* [MATERIAL FOR THE TASK]:
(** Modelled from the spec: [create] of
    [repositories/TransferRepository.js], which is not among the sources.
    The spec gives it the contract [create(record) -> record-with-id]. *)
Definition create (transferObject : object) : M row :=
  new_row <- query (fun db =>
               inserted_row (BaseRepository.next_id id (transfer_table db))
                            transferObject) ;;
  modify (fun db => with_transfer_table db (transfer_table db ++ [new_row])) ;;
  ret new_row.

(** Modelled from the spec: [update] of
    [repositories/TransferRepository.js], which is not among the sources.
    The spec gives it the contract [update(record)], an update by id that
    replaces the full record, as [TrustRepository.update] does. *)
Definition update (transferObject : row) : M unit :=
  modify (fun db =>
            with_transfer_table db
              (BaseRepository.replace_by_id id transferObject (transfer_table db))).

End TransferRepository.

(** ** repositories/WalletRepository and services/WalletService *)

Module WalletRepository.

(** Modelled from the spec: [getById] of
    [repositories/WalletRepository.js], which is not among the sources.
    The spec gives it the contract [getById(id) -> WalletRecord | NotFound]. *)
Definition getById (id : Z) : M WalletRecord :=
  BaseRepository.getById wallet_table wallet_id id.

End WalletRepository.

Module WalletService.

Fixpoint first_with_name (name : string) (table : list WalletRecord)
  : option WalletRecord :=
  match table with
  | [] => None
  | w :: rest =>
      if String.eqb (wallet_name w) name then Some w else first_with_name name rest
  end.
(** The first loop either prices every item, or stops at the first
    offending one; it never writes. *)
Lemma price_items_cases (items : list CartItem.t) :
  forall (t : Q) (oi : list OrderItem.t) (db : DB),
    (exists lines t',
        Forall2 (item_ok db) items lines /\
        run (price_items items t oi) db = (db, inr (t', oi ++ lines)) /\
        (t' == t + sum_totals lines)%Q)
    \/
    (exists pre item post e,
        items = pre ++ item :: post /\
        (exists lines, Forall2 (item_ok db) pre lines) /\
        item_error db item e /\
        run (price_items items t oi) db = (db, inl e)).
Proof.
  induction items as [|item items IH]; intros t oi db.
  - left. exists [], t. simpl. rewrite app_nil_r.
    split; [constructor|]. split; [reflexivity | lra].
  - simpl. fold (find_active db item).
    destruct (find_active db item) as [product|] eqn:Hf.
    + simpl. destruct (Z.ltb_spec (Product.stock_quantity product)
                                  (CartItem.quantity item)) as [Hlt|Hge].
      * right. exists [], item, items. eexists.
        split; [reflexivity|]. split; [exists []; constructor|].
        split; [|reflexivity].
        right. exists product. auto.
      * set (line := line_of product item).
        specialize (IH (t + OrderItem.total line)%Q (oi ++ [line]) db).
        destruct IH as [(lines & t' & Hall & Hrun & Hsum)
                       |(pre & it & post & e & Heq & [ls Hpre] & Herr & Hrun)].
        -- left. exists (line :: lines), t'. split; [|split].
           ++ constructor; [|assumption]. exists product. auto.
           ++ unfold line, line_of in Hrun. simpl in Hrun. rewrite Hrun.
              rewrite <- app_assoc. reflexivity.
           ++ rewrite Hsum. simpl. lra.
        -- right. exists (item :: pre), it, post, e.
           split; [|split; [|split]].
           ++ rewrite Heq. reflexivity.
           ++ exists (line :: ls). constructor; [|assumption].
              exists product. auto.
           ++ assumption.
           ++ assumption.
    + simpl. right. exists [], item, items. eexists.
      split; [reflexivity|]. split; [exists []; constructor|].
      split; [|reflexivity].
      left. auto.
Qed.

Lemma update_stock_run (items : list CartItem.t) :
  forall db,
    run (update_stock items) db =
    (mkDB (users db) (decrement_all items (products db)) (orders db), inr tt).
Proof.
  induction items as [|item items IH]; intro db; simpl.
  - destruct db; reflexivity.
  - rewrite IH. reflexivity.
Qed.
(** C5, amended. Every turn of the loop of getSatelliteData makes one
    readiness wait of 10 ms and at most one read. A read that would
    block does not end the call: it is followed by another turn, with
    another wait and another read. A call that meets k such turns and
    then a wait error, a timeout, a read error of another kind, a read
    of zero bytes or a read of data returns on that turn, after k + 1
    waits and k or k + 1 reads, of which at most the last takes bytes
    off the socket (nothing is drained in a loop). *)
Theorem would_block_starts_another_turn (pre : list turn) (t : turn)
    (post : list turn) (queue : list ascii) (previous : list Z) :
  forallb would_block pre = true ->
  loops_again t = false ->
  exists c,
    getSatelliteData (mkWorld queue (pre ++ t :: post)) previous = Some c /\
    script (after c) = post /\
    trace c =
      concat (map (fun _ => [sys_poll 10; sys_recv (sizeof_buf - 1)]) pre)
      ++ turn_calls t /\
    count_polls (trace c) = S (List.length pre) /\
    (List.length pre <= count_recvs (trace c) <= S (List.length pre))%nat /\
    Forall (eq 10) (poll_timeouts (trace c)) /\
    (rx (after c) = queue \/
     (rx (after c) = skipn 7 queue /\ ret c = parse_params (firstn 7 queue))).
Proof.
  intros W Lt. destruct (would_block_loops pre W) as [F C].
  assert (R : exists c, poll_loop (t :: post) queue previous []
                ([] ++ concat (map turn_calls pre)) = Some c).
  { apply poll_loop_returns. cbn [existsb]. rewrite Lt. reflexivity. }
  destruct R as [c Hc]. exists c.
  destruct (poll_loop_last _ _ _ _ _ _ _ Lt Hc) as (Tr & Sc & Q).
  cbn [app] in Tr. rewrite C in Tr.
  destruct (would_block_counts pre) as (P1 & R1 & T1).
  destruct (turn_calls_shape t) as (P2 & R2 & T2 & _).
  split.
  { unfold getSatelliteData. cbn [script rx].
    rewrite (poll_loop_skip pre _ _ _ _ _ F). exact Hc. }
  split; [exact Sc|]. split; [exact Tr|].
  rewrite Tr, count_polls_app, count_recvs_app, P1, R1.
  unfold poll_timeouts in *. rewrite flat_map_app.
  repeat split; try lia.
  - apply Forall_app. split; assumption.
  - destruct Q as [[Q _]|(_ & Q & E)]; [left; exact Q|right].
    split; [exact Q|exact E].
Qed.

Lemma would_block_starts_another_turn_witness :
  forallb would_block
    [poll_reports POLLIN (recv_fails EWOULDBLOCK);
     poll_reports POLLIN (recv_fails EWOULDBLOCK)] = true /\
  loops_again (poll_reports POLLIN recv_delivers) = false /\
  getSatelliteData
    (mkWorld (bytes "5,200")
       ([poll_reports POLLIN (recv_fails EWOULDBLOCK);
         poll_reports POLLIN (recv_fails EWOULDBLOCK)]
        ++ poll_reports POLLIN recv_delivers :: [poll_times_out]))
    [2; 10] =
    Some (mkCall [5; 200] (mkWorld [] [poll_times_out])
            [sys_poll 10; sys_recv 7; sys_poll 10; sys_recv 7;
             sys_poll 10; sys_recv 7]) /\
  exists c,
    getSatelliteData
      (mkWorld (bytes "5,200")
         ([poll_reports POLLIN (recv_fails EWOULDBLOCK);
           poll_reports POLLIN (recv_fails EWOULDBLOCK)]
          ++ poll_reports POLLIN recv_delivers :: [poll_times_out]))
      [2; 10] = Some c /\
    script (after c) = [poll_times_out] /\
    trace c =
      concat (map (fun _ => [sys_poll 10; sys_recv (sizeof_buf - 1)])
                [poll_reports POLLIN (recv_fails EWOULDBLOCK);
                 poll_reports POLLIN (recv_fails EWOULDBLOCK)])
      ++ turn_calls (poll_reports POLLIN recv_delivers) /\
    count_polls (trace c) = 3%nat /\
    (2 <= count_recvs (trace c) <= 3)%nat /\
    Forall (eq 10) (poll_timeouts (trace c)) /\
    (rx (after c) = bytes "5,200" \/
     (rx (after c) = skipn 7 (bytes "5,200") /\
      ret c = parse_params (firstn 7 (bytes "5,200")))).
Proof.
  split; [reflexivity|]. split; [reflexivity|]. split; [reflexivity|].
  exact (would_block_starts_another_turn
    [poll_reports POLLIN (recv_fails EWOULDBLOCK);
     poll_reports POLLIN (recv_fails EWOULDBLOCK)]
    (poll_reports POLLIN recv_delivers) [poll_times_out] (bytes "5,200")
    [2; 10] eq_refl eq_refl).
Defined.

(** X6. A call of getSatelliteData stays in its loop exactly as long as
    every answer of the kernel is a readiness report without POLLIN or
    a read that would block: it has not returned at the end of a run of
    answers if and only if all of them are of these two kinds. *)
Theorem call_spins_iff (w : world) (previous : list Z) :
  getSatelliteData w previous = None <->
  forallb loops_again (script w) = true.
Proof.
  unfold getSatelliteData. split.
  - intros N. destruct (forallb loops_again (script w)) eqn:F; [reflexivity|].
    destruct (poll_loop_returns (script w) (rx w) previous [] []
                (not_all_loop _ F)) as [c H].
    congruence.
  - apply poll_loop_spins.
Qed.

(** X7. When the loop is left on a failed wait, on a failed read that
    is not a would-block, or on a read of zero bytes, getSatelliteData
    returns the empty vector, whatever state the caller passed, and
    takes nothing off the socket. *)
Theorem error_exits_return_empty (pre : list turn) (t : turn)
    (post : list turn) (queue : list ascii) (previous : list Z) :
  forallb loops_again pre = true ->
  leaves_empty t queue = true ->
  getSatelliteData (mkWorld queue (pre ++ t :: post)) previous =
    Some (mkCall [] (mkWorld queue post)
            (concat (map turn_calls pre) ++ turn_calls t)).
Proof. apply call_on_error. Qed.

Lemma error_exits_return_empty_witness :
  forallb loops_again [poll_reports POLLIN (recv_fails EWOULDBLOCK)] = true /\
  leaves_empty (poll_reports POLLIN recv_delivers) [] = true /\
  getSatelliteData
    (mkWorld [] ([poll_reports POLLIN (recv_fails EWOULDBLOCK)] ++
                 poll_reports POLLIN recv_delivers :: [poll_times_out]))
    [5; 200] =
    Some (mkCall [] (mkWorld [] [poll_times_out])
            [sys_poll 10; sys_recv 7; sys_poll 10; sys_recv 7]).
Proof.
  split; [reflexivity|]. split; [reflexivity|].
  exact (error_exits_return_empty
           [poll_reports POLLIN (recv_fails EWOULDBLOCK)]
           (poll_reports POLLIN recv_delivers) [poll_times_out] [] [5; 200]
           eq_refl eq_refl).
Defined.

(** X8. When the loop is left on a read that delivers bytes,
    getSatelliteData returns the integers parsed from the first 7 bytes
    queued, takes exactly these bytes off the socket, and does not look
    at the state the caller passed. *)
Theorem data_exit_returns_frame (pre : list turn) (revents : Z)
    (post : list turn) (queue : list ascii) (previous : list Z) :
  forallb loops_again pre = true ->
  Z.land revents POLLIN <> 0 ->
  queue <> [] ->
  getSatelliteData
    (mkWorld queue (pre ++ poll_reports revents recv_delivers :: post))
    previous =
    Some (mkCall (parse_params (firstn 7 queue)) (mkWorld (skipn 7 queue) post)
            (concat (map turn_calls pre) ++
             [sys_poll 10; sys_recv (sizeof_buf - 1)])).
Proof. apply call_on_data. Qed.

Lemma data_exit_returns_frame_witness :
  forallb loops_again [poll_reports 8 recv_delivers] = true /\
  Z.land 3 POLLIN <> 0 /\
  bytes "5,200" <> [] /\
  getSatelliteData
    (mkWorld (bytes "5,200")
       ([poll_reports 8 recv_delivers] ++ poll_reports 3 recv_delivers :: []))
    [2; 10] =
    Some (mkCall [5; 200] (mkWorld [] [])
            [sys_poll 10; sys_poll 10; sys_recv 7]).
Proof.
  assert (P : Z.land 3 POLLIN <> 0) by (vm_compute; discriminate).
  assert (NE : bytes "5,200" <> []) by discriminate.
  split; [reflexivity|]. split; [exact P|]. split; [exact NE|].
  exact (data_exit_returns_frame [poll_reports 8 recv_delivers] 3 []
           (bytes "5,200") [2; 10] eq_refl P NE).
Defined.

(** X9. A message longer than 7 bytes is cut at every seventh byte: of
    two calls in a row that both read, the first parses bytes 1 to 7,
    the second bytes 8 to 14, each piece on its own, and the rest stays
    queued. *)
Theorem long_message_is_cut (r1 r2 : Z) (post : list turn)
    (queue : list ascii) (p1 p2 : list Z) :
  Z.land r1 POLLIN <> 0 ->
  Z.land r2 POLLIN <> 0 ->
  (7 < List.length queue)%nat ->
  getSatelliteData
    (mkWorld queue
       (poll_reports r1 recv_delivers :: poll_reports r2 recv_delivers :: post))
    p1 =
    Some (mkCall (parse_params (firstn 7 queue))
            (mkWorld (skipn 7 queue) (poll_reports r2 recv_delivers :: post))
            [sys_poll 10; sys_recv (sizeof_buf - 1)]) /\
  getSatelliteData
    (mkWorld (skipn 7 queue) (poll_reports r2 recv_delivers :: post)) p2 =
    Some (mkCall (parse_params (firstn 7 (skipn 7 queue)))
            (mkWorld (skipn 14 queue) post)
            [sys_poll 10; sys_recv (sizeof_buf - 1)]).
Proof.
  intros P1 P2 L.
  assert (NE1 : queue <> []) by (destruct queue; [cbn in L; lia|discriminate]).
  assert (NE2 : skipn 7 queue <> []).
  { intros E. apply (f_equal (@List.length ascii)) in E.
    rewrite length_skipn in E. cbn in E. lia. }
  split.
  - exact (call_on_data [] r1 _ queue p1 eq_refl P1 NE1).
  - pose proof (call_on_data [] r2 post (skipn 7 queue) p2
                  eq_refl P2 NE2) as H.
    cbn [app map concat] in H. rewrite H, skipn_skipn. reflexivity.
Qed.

* [PROBLEM TO WORK ON]: The answer is every line in the data where the word "modify" appears.

* [RESPONSE TO THIS TASK]:
  modify (fun db => with_transfer_table db (transfer_table db ++ [new_row])) ;;
  modify (fun db =>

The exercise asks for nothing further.